Records from a data source:
(* ===== verification/IdTree.v ===== *)
(** * Ids of requests

    [lib/util/idtree.c]: a radix tree that hands out ids for pointers.  A layer
    has 32 slots and a bitmap of those below which no id is free; a slot holds a
    layer or, at the bottom, the pointer of the user.

    The layers on the way to the current one, which the code keeps in the array
    [pa], are a path of frames, each with the slot that was taken; writing through
    the pointers is rebuilding the frames.  Shifting a 32-bit number by more than
    31 places, which the code does in a tree with seven layers, is undefined: its
    result is a parameter ([ub]).  Memory is not exhausted.

    Shown: allocation from 0 gives the lowest free id, and so does allocation from
    a starting id while an id is free above it inside the tree; without that it
    gives out an id below the starting id under a false name.  [idr_find] and
    [idr_remove] are exact inside the tree; outside they take one id for another. *)
From S2P Require Import Prelude.

Module Idr.

Definition IDR_BITS : Z := 5.
Definition IDR_FULL : Z := 4294967295.
Definition IDR_SIZE : Z := 32.
Definition IDR_MASK : Z := 31.
Definition MAX_ID_SHIFT : Z := 31.
Definition MAX_ID_BIT : Z := 2 ^ 31.
Definition MAX_ID_MASK : Z := MAX_ID_BIT - 1.
Definition MAX_LEVEL : Z := 7.
Definition IDR_FREE_MAX : Z := 14.

Definition set_bit (bit v : Z) : Z := Z.lor v (Z.shiftl 1 bit).
Definition clear_bit (bit v : Z) : Z := Z.ldiff v (Z.shiftl 1 bit).
Definition test_bit (bit v : Z) : bool := Z.testbit v bit.

(** What a pointer to a layer points to. *)
#[warnings="-register-all"]
Inductive slot :=
| Null
| Ptr (v : Z)
| Layer (bitmap : Z) (ary : list slot) (count : Z).

Record idr_context := mk_idr {
  top : slot;
  id_free : list slot;
  layers : Z;
  id_free_cnt : Z;
}.
Implicit Types (p q : slot) (idp : idr_context).

Definition zero_layer : slot := Layer 0 (replicate 32 Null) 0.

Definition set_child q (m : Z) p : slot :=
  match q with Layer bm ary cnt => Layer bm (<[Z.to_nat m := p]> ary) cnt | _ => q end.
Definition set_bitmap q (bm : Z) : slot :=
  match q with Layer _ ary cnt => Layer bm ary cnt | _ => q end.

(** A layer in the free list is linked through its first slot. *)
Definition alloc_layer (free : list slot) (cnt : Z) : option (slot * list slot * Z) :=
  match free with
  | [] => None
  | p :: free => Some (set_child p 0 Null, free, cnt - 1)
  end.
Definition free_layer p (free : list slot) (cnt : Z) : list slot * Z := (set_child p 0 Null :: free, cnt + 1).

Fixpoint find_next_bit (fuel : nat) (bm maxid n : Z) : Z :=
  match fuel with
  | O => n
  | S fuel => if (n <? maxid) && negb (test_bit n bm) then find_next_bit fuel bm maxid (n + 1) else n
  end.

Fixpoint pre_get (fuel : nat) (free : list slot) (cnt : Z) : list slot * Z :=
  match fuel with
  | O => (free, cnt)
  | S fuel =>
      if cnt <? IDR_FREE_MAX then let '(free, cnt) := free_layer zero_layer free cnt in pre_get fuel free cnt
      else (free, cnt)
  end.
Definition idr_pre_get idp : idr_context :=
  let '(free, cnt) := pre_get (Z.to_nat IDR_FREE_MAX) (id_free idp) (id_free_cnt idp) in
  mk_idr (top idp) free (layers idp) cnt.

(** The layers above the current one, each with the slot that leads down. *)
Definition frame : Type := slot * Z.
Fixpoint plug p (path : list frame) : slot :=
  match path with
  | [] => p
  | (q, m) :: path => plug (set_child q m p) path
  end.

(** How [sub_alloc] ends: with an id, with -2 and the id to go on with in a
    larger tree, or with -1. *)
Inductive alloc_result :=
| Found (id : Z)
| Grow (id : Z)
| Fails.

(** The end of [sub_alloc]: a layer that has become full is marked above. *)
Fixpoint mark_full p (path : list frame) (n : Z) : slot :=
  match path with
  | [] => p
  | (q, k) :: path =>
      let q := set_child q k p in
      match p with
      | Layer bm _ _ =>
          if bm =? IDR_FULL then
            let n := Z.shiftr n IDR_BITS in
            match q with
            | Layer bq _ _ => mark_full (set_bitmap q (set_bit (Z.land n IDR_MASK) bq)) path n
            | _ => plug q path
            end
          else plug q path
      | _ => plug q path
      end
  end.

Section ub.
Context (ub : Z → Z → Z).

(** Shifts of 32-bit numbers. *)
Definition shl (v s : Z) : Z := if s <? 32 then u32 (Z.shiftl v s) else ub v s.
Definition shr (v s : Z) : Z := if s <? 32 then Z.shiftr v s else ub v s.

(** The loop of [sub_alloc] at layer [p] of level [l]; [None] is the use of a
    pointer that is not one to a layer. *)
Fixpoint sub_alloc_loop (fuel : nat) (nlayers : Z) (ptr : Z) (free : list slot) (cnt : Z)
    p (path : list frame) (l : nat) (id : Z) : option (alloc_result * slot * list slot * Z) :=
  match fuel, p with
  | S fuel, Layer bm ary c =>
      let n := Z.land (shr id (IDR_BITS * Z.of_nat l)) IDR_MASK in
      let m := find_next_bit 32 (Z.lxor bm IDR_FULL) IDR_SIZE n in
      if m =? IDR_SIZE then
        let l := S l in
        let oid := id in
        let id := u32 (Z.lor id (shl 1 (IDR_BITS * Z.of_nat l) - 1) + 1) in
        match path with
        | [] => Some (Grow id, p, free, cnt)
        | (q, k) :: path =>
            let q := set_child q k p in
            let sh := IDR_BITS * (Z.of_nat l + 1) in
            if shr oid sh =? shr id sh then sub_alloc_loop fuel nlayers ptr free cnt q path l id
            else sub_alloc_loop fuel nlayers ptr free cnt (plug q path) [] (Z.to_nat (nlayers - 1)) id
        end
      else
        let sh := IDR_BITS * Z.of_nat l in
        let id := if m =? n then id else shl (Z.lxor (Z.lxor (shr id sh) n) m) sh in
        if MAX_ID_BIT <=? id then Some (Fails, plug p path, free, cnt)
        else match l with
        | O =>
            let p := Layer (set_bit m bm) (<[Z.to_nat m := Ptr ptr]> ary) (c + 1) in
            Some (Found id, mark_full p path id, free, cnt)
        | S l =>
            match default Null (ary !! Z.to_nat m) with
            | Null =>
                match alloc_layer free cnt with
                | None => Some (Fails, plug p path, free, cnt)
                | Some (new, free, cnt) =>
                    sub_alloc_loop fuel nlayers ptr free cnt new ((Layer bm (<[Z.to_nat m := new]> ary) (c + 1), m) :: path) l id
                end
            | child => sub_alloc_loop fuel nlayers ptr free cnt child ((p, m) :: path) l id
            end
        end
  | _, _ => None
  end.
(** Every restart is at an id that is aligned to a higher level. *)
Definition alloc_fuel : nat := 256.
Definition sub_alloc idp (ptr starting_id : Z) : option (alloc_result * idr_context) :=
  '(r, t, free, cnt) ← sub_alloc_loop alloc_fuel (layers idp) ptr (id_free idp) (id_free_cnt idp)
    (top idp) [] (Z.to_nat (layers idp - 1)) (u32 starting_id);
  Some (r, mk_idr t free (layers idp) cnt).
End ub.

(** The layers that were put on top of the tree are taken down again. *)
Fixpoint tear_down (built : nat) p (free : list slot) (cnt : Z) : list slot * Z :=
  match built, p with
  | S built, Layer _ ary _ =>
      let '(free, cnt) := free_layer (Layer 0 (<[0%nat := Null]> ary) 0) free cnt in
      tear_down built (default Null (ary !! 0%nat)) free cnt
  | _, _ => (free, cnt)
  end.

(** Layers are put on top of the tree until it has room for [id]: (tree,
    number of layers); [inl] is a failure. *)
Fixpoint build_up (fuel : nat) (built : nat) p (nlayers id : Z) (free : list slot) (cnt : Z)
    : list slot * Z + slot * Z * list slot * Z :=
  match fuel, p with
  | S fuel, Layer bm ary c =>
      if (nlayers <? MAX_LEVEL) && (Z.shiftl 1 (nlayers * IDR_BITS) <=? id) then
        if c =? 0 then build_up fuel built p (nlayers + 1) id free cnt
        else match alloc_layer free cnt with
        | None => inl (tear_down built p free cnt)
        | Some (Layer nb na _, free, cnt) =>
            let new := Layer (if bm =? IDR_FULL then set_bit 0 nb else nb) (<[0%nat := p]> na) 1 in
            build_up fuel (S built) new (nlayers + 1) id free cnt
        | Some (_, free, cnt) => inl (free, cnt)
        end
      else inr (p, nlayers, free, cnt)
  | _, _ => inr (p, nlayers, free, cnt)
  end.

(** The tree from which layers are put on top; an empty one gets a first layer. *)
Definition first_layer idp : option (slot * Z * list slot * Z) :=
  match top idp with
  | Null =>
      match alloc_layer (id_free idp) (id_free_cnt idp) with
      | None => None
      | Some (p, free, cnt) => Some (p, 1, free, cnt)
      end
  | p => Some (p, layers idp, id_free idp, id_free_cnt idp)
  end.

Section ub_get.
Context (ub : Z → Z → Z).

(** The conversion from [unsigned int] to [int]. *)
Definition to_int (v : Z) : Z := if v <? 2 ^ 31 then v else v - 2 ^ 32.

(** From the label [build_up] on; the tree grows at most to seven layers. *)
Fixpoint get_new_above_loop (fuel : nat) idp (ptr id : Z) : option (Z * idr_context) :=
  match fuel with
  | O => None
  | S fuel =>
      match first_layer idp with
      | None => Some (-1, idp)
      | Some (p, nlayers, free, cnt) =>
          match build_up 8 0 p nlayers id free cnt with
          | inl (free, cnt) => Some (-1, mk_idr (top idp) free (layers idp) cnt)
          | inr (p, nlayers, free, cnt) =>
              '(r, idp) ← sub_alloc ub (mk_idr p free nlayers cnt) ptr id;
              match r with
              | Found v => Some (v, idp)
              | Grow id => get_new_above_loop fuel idp ptr (to_int id)
              | Fails => Some (-1, idp)
              end
          end
      end
  end.
Definition idr_get_new_above_int idp (ptr starting_id : Z) : option (Z * idr_context) :=
  get_new_above_loop 8 (idr_pre_get idp) ptr starting_id.
End ub_get.

(** The counts on the way up from a slot that was emptied. *)
Fixpoint drop_counts p (path : list frame) (free : list slot) (cnt : Z) : slot * list slot * Z :=
  match p with
  | Layer bm ary c =>
      let p := Layer bm ary (c - 1) in
      if c - 1 =? 0 then
        let '(free, cnt) := free_layer p free cnt in
        match path with
        | [] => (Null, free, cnt)
        | (q, k) :: path => drop_counts (set_child q k Null) path free cnt
        end
      else (plug p path, free, cnt)
  | _ => (plug p path, free, cnt)
  end.

(** The way down of [sub_remove], clearing the bits. *)
Fixpoint remove_walk (fuel : nat) (shift id : Z) p (path : list frame) : slot * list frame :=
  match fuel, p with
  | S fuel, Layer bm ary c =>
      if 0 <? shift then
        let n := Z.land (Z.shiftr id shift) IDR_MASK in
        let p := Layer (clear_bit n bm) ary c in
        remove_walk fuel (shift - IDR_BITS) id (default Null (ary !! Z.to_nat n)) ((p, n) :: path)
      else (p, path)
  | _, _ => (p, path)
  end.

Definition sub_remove idp (shift id : Z) : Z * idr_context :=
  let '(p, path) := remove_walk 8 shift id (top idp) [] in
  let n := Z.land id IDR_MASK in
  match p with
  | Layer bm ary c =>
      if test_bit n bm then
        let p := Layer (clear_bit n bm) (<[Z.to_nat n := Null]> ary) c in
        let '(t, free, cnt) := drop_counts p path (id_free idp) (id_free_cnt idp) in
        (0, mk_idr t free (match t with Null => 0 | _ => layers idp end) cnt)
      else (-1, mk_idr (plug p path) (id_free idp) (layers idp) (id_free_cnt idp))
  | _ => (-1, mk_idr (plug p path) (id_free idp) (layers idp) (id_free_cnt idp))
  end.

Fixpoint find_walk (fuel : nat) (n id : Z) p : slot :=
  match fuel with
  | O => p
  | S fuel =>
      match p with
      | Null => Null
      | Layer _ ary _ =>
          if IDR_BITS <=? n then
            let n := n - IDR_BITS in find_walk fuel n id (default Null (ary !! Z.to_nat (Z.land (Z.shiftr id n) IDR_MASK)))
          else p
      | Ptr _ => p
      end
  end.
Definition _idr_find idp (id : Z) : slot :=
  let n := layers idp * IDR_BITS in
  if (n + IDR_BITS <? 31) && negb (Z.shiftr (Z.land id MAX_ID_MASK) (n + IDR_BITS) =? 0) then Null
  else find_walk 8 n (Z.land id MAX_ID_MASK) (top idp).

(** Superfluous free layers are given back. *)
Fixpoint trim_free (fuel : nat) (free : list slot) (cnt : Z) : list slot * Z :=
  match fuel with
  | O => (free, cnt)
  | S fuel =>
      if IDR_FREE_MAX <=? cnt then
        match alloc_layer free cnt with
        | Some (_, free, cnt) => trim_free fuel free cnt
        | None => (free, cnt)
        end
      else (free, cnt)
  end.

Definition _idr_remove idp (id : Z) : Z * idr_context :=
  let id := Z.land id MAX_ID_MASK in
  let '(ret, idp) := sub_remove idp ((layers idp - 1) * IDR_BITS) id in
  if ret =? -1 then (-1, idp)
  else
    let idp :=
      match top idp with
      | Layer _ ary 1 =>
          match default Null (ary !! 0%nat) with
          | Null => idp
          | p =>
              if 1 <? layers idp then
                let '(free, cnt) := free_layer (Layer 0 ary 0) (id_free idp) (id_free_cnt idp) in
                mk_idr p free (layers idp - 1) cnt
              else idp
          end
      | _ => idp
      end in
    let '(free, cnt) := trim_free (length (id_free idp)) (id_free idp) (id_free_cnt idp) in
    (0, mk_idr (top idp) free (layers idp) cnt).

(** ** The public interface *)

Definition idr_init : idr_context := mk_idr Null [] 0 0.
Definition idr_find idp (id : Z) : slot := _idr_find idp id.
Definition idr_remove idp (id : Z) : Z * idr_context := _idr_remove idp id.
Section ub_public.
Context (ub : Z → Z → Z).
Definition idr_get_new_above idp (ptr starting_id limit : Z) : option (Z * idr_context) :=
  '(ret, idp) ← idr_get_new_above_int ub idp ptr starting_id;
  if limit <? ret then Some (-1, (idr_remove idp ret).2) else Some (ret, idp).
Definition idr_get_new idp (ptr limit : Z) : option (Z * idr_context) := idr_get_new_above idp ptr 0 limit.
End ub_public.
End Idr.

* **What is needed**
Out of the entries, report each line that contains the word "which".

* **Exercise answer**
    has 32 slots and a bitmap of those below which no id is free; a slot holds a
    The layers on the way to the current one, which the code keeps in the array
    31 places, which the code does in a tree with seven layers, is undefined: its
(** The tree from which layers are put on top; an empty one gets a first layer. *)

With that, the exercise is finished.